## Your objective
Only the lines from the one with "(** The property" through the last belong in the output; print them exactly as given below.

Extracted information section start

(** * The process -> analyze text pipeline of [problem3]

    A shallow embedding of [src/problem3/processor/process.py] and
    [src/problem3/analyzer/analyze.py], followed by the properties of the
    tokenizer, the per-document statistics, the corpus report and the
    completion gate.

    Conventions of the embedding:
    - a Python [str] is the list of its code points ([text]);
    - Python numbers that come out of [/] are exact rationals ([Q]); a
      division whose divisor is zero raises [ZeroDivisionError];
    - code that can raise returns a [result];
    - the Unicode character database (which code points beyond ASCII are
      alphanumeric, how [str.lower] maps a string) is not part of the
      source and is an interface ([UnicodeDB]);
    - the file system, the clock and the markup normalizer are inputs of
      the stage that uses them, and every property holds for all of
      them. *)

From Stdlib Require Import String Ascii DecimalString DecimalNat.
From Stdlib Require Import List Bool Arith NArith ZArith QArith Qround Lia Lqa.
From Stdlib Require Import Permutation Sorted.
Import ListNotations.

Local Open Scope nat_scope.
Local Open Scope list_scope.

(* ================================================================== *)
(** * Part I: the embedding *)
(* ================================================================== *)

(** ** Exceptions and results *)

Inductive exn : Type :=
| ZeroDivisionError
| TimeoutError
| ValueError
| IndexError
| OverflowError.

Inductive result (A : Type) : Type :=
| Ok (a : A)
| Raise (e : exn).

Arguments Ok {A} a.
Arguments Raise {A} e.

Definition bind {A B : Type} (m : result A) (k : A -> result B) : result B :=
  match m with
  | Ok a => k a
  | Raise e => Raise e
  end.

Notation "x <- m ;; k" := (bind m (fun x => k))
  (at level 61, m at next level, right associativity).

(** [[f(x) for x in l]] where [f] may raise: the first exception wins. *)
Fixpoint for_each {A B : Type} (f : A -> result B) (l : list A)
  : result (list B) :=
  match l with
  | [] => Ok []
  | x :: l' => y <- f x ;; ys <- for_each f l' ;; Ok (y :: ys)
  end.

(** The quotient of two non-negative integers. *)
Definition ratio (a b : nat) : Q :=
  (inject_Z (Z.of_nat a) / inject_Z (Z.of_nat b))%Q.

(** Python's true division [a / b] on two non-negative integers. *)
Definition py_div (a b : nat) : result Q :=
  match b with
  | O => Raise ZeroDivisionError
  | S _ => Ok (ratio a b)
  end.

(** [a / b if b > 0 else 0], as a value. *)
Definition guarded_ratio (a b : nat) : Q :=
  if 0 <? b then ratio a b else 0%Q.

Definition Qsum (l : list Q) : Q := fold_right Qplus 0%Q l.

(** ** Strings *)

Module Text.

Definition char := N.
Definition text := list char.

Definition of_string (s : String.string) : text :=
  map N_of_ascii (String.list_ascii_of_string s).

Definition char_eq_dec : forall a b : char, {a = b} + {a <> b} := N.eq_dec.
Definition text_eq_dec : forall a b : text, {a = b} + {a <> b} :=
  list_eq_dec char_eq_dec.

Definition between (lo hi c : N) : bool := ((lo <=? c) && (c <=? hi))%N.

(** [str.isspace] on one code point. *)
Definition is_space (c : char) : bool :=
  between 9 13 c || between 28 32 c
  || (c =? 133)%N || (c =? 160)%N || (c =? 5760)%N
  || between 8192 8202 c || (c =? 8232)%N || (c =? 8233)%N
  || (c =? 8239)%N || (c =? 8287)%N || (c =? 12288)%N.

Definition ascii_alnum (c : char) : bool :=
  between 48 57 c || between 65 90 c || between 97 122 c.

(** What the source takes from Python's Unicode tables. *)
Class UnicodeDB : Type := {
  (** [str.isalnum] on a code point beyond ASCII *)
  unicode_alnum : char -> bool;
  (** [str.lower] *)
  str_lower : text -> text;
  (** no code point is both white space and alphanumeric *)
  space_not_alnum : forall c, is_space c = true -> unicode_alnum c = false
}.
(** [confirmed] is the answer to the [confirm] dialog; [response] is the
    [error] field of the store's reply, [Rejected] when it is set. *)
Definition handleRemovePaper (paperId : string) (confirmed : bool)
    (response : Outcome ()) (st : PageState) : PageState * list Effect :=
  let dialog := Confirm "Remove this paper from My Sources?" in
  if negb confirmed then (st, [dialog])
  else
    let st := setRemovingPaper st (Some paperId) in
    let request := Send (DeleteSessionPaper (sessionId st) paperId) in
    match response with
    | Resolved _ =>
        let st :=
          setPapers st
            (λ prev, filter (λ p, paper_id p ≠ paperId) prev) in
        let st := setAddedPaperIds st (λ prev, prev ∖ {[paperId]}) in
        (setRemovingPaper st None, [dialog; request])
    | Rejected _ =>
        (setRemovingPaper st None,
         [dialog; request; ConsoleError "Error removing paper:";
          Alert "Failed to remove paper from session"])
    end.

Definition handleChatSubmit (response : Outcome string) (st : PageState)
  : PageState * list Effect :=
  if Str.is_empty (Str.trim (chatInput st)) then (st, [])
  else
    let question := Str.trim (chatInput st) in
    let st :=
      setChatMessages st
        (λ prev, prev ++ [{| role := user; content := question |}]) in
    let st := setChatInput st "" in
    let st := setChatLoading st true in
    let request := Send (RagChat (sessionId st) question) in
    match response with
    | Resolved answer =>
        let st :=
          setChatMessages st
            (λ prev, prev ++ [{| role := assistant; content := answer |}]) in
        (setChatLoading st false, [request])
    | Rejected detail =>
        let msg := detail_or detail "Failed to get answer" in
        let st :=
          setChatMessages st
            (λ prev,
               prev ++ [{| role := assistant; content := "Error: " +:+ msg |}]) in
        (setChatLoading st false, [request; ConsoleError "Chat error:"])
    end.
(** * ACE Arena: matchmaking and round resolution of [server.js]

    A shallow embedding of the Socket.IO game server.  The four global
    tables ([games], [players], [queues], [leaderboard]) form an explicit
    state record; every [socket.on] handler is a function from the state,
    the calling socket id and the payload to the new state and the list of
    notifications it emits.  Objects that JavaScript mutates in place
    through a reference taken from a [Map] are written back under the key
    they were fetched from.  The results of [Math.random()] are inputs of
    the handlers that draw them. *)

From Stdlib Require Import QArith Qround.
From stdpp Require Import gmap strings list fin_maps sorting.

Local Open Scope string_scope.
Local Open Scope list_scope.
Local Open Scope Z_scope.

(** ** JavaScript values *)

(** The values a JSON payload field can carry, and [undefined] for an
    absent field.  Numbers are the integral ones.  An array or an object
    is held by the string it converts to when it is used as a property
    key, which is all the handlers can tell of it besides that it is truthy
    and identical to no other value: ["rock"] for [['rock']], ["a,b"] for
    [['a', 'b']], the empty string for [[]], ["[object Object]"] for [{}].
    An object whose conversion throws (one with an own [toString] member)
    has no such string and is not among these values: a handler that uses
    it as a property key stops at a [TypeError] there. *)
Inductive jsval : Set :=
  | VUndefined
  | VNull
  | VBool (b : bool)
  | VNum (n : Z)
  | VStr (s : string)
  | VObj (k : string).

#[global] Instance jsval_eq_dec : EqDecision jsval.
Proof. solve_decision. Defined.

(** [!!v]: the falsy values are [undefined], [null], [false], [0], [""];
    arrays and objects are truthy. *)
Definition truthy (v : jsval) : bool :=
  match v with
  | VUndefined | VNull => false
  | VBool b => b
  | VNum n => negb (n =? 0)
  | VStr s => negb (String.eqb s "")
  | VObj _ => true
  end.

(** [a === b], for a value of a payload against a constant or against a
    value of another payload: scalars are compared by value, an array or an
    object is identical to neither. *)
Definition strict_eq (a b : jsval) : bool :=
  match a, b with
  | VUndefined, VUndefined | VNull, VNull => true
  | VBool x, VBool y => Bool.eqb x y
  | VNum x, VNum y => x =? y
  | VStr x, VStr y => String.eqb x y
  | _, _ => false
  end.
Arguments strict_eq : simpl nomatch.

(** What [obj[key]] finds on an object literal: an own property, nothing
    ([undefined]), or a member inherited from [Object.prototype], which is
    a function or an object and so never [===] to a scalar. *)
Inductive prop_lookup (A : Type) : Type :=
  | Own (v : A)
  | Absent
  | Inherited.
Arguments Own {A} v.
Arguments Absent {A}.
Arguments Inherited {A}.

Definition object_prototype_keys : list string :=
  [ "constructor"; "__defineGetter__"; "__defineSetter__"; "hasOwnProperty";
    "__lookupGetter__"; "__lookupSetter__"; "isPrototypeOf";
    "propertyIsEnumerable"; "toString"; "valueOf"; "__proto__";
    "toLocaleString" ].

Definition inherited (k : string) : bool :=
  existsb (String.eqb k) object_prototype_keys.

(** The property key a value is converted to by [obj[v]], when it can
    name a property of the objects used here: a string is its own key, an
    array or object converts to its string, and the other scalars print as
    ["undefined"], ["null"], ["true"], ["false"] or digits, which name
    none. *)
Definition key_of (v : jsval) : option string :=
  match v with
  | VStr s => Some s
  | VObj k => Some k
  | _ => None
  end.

Extracted information section end

## Your response
(** The property key a value is converted to by [obj[v]], when it can
    name a property of the objects used here: a string is its own key, an
    array or object converts to its string, and the other scalars print as
    ["undefined"], ["null"], ["true"], ["false"] or digits, which name
    none. *)
Definition key_of (v : jsval) : option string :=
  match v with
  | VStr s => Some s
  | VObj k => Some k
  | _ => None
  end.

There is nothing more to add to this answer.